"""

(** * QG3D backend: payment intents, webhooks and order e-mails

    A shallow embedding of [server.js] (Express + Stripe + Nodemailer).
    The three POST handlers are written in a small writer/exception monad
    that records console output, gateway calls and mail submissions in the
    order the JavaScript performs them.  The Stripe SDK, the Nodemailer
    transport, the process environment, the clock and the number
    formatting of the JavaScript engine are collected in a [Host] record.
    The earlier revision of the server, without the e-mail route, has the
    same [/create-payment-intent] and [/webhook] handlers.  The webhook
    route is also modelled with the two body parsers the application puts
    in front of its handler. *)

From Stdlib Require Import ZArith QArith Qround Qabs String Ascii List Lia.
From stdpp Require Import base option gmap strings list pretty.

(** ** JavaScript values *)

(** Numbers as [JSON.parse] yields them: a finite double, which is a
    rational, or an infinity (a literal out of range, such as [1e400],
    parses to [Infinity]).  [NaN] is not among them; where an operation can
    produce it, its result is an [option] with [None] for [NaN]. *)
Inductive JsNumber : Type :=
  | Finite (q : Q)
  | Infinity (negative : bool).

Coercion Finite : Q >-> JsNumber.
Bind Scope Q_scope with JsNumber.

(** The integral numbers: what [Math.round] yields on a number. *)
Inductive JsInteger : Type :=
  | Int (n : Z)
  | IntInfinity (negative : bool).

Coercion Int : Z >-> JsInteger.
Bind Scope Z_scope with JsInteger.

(** Primitive values as they come out of [JSON.parse] (plus [undefined] for a
    property that is not there). *)
Inductive JsPrim : Type :=
  | PUndefined
  | PNull
  | PBool (b : bool)
  | PNum (x : JsNumber)
  | PStr (s : string).

(** A parsed JSON text. *)
#[local] Unset Elimination Schemes.
Inductive Json : Type :=
  | JNull
  | JBool (b : bool)
  | JNumber (x : JsNumber)
  | JString (s : string)
  | JArray (elements : list Json)
  | JObject (members : list (string * Json)).
#[local] Set Elimination Schemes.

(** [req.body]: the bytes of the request when a raw parser has read them, a
    parsed value when the JSON parser has. *)
Inductive ReqBody : Type :=
  | Buffer (bytes : string)
  | Parsed (v : Json).

Coercion Buffer : string >-> ReqBody.

(** A flat object: string keys, primitive values. *)
Abbreviation Obj := (gmap string JsPrim).

(** Property read [o.k] on a flat object. *)
Definition get (o : Obj) (k : string) : JsPrim :=
  default PUndefined (o !! k).

Definition Qnonzero (q : Q) : bool := negb (Qeq_bool q 0).

(** [ToBoolean]. *)
Definition truthy (v : JsPrim) : bool :=
  match v with
  | PUndefined | PNull => false
  | PBool b => b
  | PNum (Finite q) => Qnonzero q
  | PNum (Infinity _) => true
  | PStr s => negb (String.eqb s EmptyString)
  end.

(** [a || b] on primitives. *)
Definition js_or (a b : JsPrim) : JsPrim := if truthy a then a else b.

Definition nl : string := String "010"%char EmptyString.
Definition dq : string := String "034"%char EmptyString.

(** Thrown values: an [Error] with its [message]. *)
Inductive JsError : Type := Err (message : string).

Definition message (e : JsError) : string := let 'Err m := e in m.

(** The [TypeError] V8 raises for [undefined.k] / [null.k]. *)
Definition cannot_read (of_what k : string) : JsError :=
  Err ("Cannot read properties of " +:+ of_what +:+ " (reading '" +:+ k +:+ "')").

(** ** Data exchanged with the collaborators *)

(** Argument of [stripe.paymentIntents.create].  [Math.round] yields an
    integral number, or [NaN] ([None]) when its argument is not a number. *)
Record IntentParams : Type := {
  ip_amount : option JsInteger;
  ip_currency : JsPrim;
  ip_automatic_payment_methods_enabled : bool;
  ip_metadata : Obj
}.

Record PaymentIntent : Type := {
  client_secret : JsPrim;
  pi_id : JsPrim
}.

(** The event returned by [stripe.webhooks.constructEvent]:
    [event.type] and [event.data.object]. *)
Record StripeEvent : Type := {
  ev_type : string;
  ev_data_object : Obj
}.

(** A Nodemailer message. *)
Record Mail : Type := {
  mail_from : string;
  mail_to : JsPrim;
  mail_subject : string;
  mail_html : string
}.

(** How a call into a collaborator completes: it returns (the promise is
    fulfilled) or it throws (the promise is rejected). *)
Inductive Completion (A : Type) : Type :=
  | Normal (a : A)
  | Throw (e : JsError).
Arguments Normal {A} a.
Arguments Throw {A} e.

Definition fulfilled {A} (c : Completion A) : bool :=
  match c with Normal _ => true | Throw _ => false end.

(** ** Observable effects *)

Inductive LogArg : Type :=
  | LVal (v : JsPrim)
  | LError (e : JsError).

Inductive Effect : Type :=
  | ConsoleLog (args : list LogArg)
  | ConsoleError (args : list LogArg)
  | GatewayCreate (p : IntentParams)
  | SendMail (m : Mail).

(** HTTP responses.  [res.json] and [res.send] answer 200 unless
    [res.status] was called first. *)
Inductive ResBody : Type :=
  | BError (error : string) (details : option string)
  | BIntent (clientSecret paymentIntentId : JsPrim)
  | BText (text : string)
  | BReceived (received : bool)
  | BEmails (success customerEmailSent adminEmailSent : bool).

Record Response : Type := {
  status : nat;
  body : ResBody
}.

Definition res_json (b : ResBody) : Response := {| status := 200; body := b |}.
Definition res_status_json (code : nat) (b : ResBody) : Response :=
  {| status := code; body := b |}.
Definition res_status_send (code : nat) (s : string) : Response :=
  {| status := code; body := BText s |}.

"""

▶ _WORK TO BE COMPLETED_: For this task, write out exactly the lines of the entries above, starting at the line with "(** [ToBoolean]. *)" and ending at the line with "Inductive ResBody : Type", both included, and no others.

▶ _RESULT OF THIS EXERCISE_:
(** [ToBoolean]. *)
Definition truthy (v : JsPrim) : bool :=
  match v with
  | PUndefined | PNull => false
  | PBool b => b
  | PNum (Finite q) => Qnonzero q
  | PNum (Infinity _) => true
  | PStr s => negb (String.eqb s EmptyString)
  end.

(** [a || b] on primitives. *)
Definition js_or (a b : JsPrim) : JsPrim := if truthy a then a else b.

Definition nl : string := String "010"%char EmptyString.
Definition dq : string := String "034"%char EmptyString.

(** Thrown values: an [Error] with its [message]. *)
Inductive JsError : Type := Err (message : string).

Definition message (e : JsError) : string := let 'Err m := e in m.

(** The [TypeError] V8 raises for [undefined.k] / [null.k]. *)
Definition cannot_read (of_what k : string) : JsError :=
  Err ("Cannot read properties of " +:+ of_what +:+ " (reading '" +:+ k +:+ "')").

(** ** Data exchanged with the collaborators *)

(** Argument of [stripe.paymentIntents.create].  [Math.round] yields an
    integral number, or [NaN] ([None]) when its argument is not a number. *)
Record IntentParams : Type := {
  ip_amount : option JsInteger;
  ip_currency : JsPrim;
  ip_automatic_payment_methods_enabled : bool;
  ip_metadata : Obj
}.

Record PaymentIntent : Type := {
  client_secret : JsPrim;
  pi_id : JsPrim
}.

(** The event returned by [stripe.webhooks.constructEvent]:
    [event.type] and [event.data.object]. *)
Record StripeEvent : Type := {
  ev_type : string;
  ev_data_object : Obj
}.

(** A Nodemailer message. *)
Record Mail : Type := {
  mail_from : string;
  mail_to : JsPrim;
  mail_subject : string;
  mail_html : string
}.

(** How a call into a collaborator completes: it returns (the promise is
    fulfilled) or it throws (the promise is rejected). *)
Inductive Completion (A : Type) : Type :=
  | Normal (a : A)
  | Throw (e : JsError).
Arguments Normal {A} a.
Arguments Throw {A} e.

Definition fulfilled {A} (c : Completion A) : bool :=
  match c with Normal _ => true | Throw _ => false end.

(** ** Observable effects *)

Inductive LogArg : Type :=
  | LVal (v : JsPrim)
  | LError (e : JsError).

Inductive Effect : Type :=
  | ConsoleLog (args : list LogArg)
  | ConsoleError (args : list LogArg)
  | GatewayCreate (p : IntentParams)
  | SendMail (m : Mail).

(** HTTP responses.  [res.json] and [res.send] answer 200 unless
    [res.status] was called first. *)
Inductive ResBody : Type :=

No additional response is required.